### Task instructions
Draw out every line with the word "Theorem" from the listing below.
BEGIN Material to process
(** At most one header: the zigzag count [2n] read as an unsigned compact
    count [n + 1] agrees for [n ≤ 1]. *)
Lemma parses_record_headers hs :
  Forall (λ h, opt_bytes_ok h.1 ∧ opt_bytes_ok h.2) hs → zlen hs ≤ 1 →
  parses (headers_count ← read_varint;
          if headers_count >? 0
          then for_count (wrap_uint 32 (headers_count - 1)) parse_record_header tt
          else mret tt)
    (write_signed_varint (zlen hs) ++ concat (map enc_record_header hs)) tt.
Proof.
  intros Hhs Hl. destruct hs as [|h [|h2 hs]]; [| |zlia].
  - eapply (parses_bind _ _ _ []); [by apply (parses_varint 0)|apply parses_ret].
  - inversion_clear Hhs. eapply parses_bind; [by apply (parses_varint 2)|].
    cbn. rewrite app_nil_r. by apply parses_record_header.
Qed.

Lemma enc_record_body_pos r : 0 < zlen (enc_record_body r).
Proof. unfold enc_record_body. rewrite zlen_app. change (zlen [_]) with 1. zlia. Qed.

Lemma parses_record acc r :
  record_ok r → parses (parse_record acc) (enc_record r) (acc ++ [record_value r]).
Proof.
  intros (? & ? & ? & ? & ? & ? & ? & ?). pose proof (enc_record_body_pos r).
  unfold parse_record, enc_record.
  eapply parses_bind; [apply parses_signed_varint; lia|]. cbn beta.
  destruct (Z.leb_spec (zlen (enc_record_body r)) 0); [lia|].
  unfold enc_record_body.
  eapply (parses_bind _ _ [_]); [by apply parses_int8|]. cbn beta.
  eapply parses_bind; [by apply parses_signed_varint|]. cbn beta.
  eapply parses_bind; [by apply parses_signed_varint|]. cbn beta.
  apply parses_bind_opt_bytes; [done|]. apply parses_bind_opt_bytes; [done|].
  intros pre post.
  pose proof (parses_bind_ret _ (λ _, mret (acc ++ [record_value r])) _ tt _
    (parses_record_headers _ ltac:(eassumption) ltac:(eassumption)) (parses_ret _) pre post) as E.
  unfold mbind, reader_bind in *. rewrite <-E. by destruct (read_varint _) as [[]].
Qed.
END Material to process
BEGIN Material to process
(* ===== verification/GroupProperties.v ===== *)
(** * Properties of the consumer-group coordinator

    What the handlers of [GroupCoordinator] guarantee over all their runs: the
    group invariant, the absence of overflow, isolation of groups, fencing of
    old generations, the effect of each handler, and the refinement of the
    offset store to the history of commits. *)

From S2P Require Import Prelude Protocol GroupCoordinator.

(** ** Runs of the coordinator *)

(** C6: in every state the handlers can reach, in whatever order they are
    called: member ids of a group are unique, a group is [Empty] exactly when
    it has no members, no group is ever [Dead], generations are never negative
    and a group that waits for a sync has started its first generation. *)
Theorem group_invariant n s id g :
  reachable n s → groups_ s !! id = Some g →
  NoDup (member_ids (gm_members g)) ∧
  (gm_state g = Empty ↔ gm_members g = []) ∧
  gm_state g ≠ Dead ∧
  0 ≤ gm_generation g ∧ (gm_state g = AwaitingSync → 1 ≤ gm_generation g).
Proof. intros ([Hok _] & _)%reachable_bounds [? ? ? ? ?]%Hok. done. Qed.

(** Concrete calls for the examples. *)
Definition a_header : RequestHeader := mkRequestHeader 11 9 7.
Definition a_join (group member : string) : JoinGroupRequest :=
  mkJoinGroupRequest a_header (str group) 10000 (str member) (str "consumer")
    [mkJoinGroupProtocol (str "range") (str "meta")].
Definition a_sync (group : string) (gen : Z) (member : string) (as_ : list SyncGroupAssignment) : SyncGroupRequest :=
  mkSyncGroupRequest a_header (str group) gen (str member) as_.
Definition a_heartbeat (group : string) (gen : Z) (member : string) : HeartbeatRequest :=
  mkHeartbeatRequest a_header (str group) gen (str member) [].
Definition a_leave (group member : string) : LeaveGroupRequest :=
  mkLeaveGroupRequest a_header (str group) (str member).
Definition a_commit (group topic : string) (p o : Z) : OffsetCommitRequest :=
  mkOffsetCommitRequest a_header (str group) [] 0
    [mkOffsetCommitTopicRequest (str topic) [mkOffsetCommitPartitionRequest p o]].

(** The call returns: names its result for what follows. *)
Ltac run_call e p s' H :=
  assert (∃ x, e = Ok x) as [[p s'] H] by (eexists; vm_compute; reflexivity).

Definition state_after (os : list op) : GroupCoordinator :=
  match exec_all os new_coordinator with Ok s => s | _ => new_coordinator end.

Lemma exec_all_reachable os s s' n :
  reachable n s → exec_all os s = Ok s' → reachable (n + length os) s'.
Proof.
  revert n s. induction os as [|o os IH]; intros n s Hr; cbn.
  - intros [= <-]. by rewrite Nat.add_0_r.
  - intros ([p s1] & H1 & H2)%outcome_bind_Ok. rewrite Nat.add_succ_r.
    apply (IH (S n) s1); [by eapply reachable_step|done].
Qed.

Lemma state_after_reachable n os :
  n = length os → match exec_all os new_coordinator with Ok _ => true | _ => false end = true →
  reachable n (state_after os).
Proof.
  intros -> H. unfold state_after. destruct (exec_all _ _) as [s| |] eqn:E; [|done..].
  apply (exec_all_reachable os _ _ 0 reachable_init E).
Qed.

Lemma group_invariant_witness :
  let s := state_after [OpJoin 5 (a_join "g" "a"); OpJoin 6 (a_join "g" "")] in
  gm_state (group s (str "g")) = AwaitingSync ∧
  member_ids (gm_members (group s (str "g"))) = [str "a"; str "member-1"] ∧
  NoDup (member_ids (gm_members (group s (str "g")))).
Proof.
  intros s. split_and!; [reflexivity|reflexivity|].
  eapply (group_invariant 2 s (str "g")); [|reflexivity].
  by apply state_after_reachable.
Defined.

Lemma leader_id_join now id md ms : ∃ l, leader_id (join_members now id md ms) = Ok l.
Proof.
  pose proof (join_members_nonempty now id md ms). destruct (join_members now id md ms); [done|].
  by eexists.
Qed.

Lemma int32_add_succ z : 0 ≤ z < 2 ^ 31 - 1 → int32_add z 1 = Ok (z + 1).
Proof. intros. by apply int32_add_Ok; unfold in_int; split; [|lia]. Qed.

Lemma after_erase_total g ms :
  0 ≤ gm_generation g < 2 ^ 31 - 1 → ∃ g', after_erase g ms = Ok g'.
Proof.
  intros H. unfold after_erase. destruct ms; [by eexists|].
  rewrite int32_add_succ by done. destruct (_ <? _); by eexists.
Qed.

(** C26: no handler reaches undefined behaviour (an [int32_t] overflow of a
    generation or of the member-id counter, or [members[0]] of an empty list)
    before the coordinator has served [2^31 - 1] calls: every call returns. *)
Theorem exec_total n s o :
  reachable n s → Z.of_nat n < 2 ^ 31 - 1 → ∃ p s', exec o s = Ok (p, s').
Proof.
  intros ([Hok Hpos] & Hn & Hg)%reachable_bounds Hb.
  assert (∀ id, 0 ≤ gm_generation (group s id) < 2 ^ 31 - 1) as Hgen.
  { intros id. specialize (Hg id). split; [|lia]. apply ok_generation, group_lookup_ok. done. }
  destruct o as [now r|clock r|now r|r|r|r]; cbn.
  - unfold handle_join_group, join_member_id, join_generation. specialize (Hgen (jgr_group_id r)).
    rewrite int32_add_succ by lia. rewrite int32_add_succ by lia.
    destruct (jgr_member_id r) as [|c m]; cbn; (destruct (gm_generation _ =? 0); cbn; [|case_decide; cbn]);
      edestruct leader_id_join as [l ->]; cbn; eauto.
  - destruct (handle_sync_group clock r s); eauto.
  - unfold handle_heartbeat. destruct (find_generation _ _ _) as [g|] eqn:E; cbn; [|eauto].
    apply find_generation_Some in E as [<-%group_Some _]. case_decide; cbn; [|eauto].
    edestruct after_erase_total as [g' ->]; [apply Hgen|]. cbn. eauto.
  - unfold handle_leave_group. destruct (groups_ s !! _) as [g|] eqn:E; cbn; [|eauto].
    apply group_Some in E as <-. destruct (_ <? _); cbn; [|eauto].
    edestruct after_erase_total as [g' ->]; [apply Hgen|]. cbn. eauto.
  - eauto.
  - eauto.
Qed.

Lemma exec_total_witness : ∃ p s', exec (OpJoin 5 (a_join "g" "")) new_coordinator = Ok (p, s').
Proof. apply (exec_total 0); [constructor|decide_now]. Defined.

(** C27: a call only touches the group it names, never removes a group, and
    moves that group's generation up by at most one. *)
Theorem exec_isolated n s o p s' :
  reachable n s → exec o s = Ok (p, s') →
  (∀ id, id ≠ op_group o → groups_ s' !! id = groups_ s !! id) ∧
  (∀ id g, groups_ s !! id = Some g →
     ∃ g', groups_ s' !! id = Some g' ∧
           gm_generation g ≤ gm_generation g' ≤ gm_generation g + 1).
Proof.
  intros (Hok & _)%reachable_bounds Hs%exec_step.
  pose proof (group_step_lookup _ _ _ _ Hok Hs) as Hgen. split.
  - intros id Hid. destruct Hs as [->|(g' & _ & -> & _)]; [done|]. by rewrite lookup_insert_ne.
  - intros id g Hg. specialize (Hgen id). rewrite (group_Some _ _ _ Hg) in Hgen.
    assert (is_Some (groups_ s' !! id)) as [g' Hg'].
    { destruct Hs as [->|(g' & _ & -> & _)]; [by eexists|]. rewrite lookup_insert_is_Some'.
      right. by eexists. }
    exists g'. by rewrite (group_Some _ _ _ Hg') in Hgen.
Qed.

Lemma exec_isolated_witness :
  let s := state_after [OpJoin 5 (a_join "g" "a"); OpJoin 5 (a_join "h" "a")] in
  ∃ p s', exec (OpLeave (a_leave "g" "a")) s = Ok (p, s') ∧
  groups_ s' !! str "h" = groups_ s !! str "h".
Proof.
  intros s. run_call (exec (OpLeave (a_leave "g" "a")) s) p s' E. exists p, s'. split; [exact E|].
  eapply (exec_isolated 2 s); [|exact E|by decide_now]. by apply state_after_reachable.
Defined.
END Material to process
BEGIN Material to process
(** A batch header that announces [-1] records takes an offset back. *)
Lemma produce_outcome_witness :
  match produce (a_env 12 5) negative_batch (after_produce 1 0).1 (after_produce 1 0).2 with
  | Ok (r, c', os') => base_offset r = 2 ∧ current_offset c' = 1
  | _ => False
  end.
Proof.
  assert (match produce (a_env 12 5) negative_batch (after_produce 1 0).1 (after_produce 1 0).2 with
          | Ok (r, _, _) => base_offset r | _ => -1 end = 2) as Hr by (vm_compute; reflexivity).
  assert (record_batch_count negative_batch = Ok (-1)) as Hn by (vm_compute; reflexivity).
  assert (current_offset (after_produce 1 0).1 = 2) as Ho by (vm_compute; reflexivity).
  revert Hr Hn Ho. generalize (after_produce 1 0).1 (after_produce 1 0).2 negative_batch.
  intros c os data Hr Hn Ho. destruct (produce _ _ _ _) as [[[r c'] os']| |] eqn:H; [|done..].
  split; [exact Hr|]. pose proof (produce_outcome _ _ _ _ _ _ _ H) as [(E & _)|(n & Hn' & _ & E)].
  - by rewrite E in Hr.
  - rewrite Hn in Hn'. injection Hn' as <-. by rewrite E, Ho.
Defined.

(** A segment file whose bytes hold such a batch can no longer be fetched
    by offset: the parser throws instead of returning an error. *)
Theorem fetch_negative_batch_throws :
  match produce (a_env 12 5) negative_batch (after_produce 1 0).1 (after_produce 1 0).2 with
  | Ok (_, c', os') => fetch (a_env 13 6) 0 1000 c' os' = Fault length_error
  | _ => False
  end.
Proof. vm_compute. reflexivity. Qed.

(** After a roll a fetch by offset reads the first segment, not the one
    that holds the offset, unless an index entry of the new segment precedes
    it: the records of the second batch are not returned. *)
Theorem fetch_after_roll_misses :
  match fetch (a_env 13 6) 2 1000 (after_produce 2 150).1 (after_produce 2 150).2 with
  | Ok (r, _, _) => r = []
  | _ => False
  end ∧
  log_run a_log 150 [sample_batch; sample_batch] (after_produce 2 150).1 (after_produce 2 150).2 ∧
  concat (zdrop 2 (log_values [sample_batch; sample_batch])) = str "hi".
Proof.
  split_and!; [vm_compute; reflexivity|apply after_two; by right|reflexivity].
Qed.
END Material to process
### Your solution
Theorem group_invariant n s id g :
Theorem exec_total n s o :
Theorem exec_isolated n s o p s' :
Theorem fetch_negative_batch_throws :
Theorem fetch_after_roll_misses :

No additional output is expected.